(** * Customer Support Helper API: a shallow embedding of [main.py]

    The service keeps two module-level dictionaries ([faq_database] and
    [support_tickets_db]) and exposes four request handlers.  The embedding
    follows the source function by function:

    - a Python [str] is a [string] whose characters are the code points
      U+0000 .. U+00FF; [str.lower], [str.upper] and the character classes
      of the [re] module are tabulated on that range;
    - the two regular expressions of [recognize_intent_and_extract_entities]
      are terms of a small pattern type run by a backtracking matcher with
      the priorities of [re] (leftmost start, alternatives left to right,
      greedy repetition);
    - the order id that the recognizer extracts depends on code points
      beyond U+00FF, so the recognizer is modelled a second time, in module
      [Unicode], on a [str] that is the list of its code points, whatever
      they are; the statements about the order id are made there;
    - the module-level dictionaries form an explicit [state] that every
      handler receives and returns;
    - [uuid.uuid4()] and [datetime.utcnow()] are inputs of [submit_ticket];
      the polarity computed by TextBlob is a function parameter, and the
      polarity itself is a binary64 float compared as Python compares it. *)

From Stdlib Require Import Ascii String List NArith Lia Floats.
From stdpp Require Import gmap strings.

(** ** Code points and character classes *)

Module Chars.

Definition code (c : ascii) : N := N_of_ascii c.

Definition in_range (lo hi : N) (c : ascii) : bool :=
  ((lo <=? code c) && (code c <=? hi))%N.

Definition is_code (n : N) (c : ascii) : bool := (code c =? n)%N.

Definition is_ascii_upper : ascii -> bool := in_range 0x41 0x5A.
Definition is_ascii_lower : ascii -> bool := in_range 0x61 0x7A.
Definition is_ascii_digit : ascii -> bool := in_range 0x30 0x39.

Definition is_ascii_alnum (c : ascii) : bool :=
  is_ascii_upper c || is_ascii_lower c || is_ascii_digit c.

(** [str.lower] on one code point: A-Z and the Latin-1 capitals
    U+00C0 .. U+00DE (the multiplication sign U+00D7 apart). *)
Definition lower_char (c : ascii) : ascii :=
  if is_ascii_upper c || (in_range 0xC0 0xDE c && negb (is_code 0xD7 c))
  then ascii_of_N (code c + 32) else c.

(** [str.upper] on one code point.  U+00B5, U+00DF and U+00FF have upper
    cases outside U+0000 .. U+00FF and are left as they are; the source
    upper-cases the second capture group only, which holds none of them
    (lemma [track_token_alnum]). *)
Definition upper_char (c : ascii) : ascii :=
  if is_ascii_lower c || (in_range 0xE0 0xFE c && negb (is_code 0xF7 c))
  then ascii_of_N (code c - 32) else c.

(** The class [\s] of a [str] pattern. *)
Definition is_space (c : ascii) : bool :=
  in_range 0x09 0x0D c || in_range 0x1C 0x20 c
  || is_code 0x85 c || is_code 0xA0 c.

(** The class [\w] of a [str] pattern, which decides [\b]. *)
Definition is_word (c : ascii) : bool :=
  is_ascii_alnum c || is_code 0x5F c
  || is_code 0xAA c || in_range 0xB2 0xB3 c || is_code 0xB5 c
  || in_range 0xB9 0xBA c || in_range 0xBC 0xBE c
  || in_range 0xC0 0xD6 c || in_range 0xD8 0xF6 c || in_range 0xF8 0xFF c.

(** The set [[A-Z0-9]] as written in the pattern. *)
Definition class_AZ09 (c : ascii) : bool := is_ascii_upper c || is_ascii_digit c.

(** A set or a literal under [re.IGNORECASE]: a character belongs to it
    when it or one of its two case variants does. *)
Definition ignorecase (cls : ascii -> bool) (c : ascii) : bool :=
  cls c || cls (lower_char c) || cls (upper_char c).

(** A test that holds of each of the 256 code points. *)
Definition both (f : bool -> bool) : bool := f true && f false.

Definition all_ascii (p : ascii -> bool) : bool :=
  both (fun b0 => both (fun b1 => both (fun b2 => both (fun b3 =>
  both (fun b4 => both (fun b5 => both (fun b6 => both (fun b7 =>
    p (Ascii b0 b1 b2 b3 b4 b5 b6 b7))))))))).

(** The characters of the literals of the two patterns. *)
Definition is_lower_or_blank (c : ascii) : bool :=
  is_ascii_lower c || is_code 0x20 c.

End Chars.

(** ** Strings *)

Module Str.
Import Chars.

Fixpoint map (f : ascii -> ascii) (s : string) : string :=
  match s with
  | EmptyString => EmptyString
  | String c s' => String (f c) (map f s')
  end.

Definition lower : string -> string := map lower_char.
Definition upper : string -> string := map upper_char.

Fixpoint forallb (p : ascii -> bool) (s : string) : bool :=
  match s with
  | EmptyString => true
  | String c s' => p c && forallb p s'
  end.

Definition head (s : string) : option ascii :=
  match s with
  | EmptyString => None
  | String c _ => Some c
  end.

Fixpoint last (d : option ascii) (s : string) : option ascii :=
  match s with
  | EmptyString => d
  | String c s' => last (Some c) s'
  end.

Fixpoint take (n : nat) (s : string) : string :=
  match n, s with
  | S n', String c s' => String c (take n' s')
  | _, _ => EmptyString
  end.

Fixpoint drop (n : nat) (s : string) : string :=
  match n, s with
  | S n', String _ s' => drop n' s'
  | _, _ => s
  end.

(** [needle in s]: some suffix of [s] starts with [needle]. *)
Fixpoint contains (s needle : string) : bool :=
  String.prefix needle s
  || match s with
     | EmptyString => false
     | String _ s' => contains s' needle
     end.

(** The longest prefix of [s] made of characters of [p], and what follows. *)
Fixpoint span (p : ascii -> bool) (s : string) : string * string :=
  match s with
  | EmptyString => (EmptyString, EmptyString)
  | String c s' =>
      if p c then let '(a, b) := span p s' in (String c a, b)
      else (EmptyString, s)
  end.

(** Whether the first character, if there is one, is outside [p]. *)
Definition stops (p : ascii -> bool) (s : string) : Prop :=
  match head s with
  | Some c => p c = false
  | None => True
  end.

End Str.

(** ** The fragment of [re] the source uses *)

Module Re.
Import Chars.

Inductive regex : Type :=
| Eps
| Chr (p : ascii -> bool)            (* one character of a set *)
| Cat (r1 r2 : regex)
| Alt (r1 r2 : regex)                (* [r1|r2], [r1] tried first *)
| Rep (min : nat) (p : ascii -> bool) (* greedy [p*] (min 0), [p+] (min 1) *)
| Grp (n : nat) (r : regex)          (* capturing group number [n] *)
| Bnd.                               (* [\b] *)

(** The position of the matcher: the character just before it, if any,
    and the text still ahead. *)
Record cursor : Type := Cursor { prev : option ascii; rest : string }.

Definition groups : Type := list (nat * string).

+--

PROBLEM TO WORK ON:
Print, from the entries above, the line with "is_code 0xA0 c.", the line with "0xBC 0xBE c" and all lines between them, exactly and with nothing else.

EXERCISE OUTPUT:
  || is_code 0x85 c || is_code 0xA0 c.

(** The class [\w] of a [str] pattern, which decides [\b]. *)
Definition is_word (c : ascii) : bool :=
  is_ascii_alnum c || is_code 0x5F c
  || is_code 0xAA c || in_range 0xB2 0xB3 c || is_code 0xB5 c
  || in_range 0xB9 0xBA c || in_range 0xBC 0xBE c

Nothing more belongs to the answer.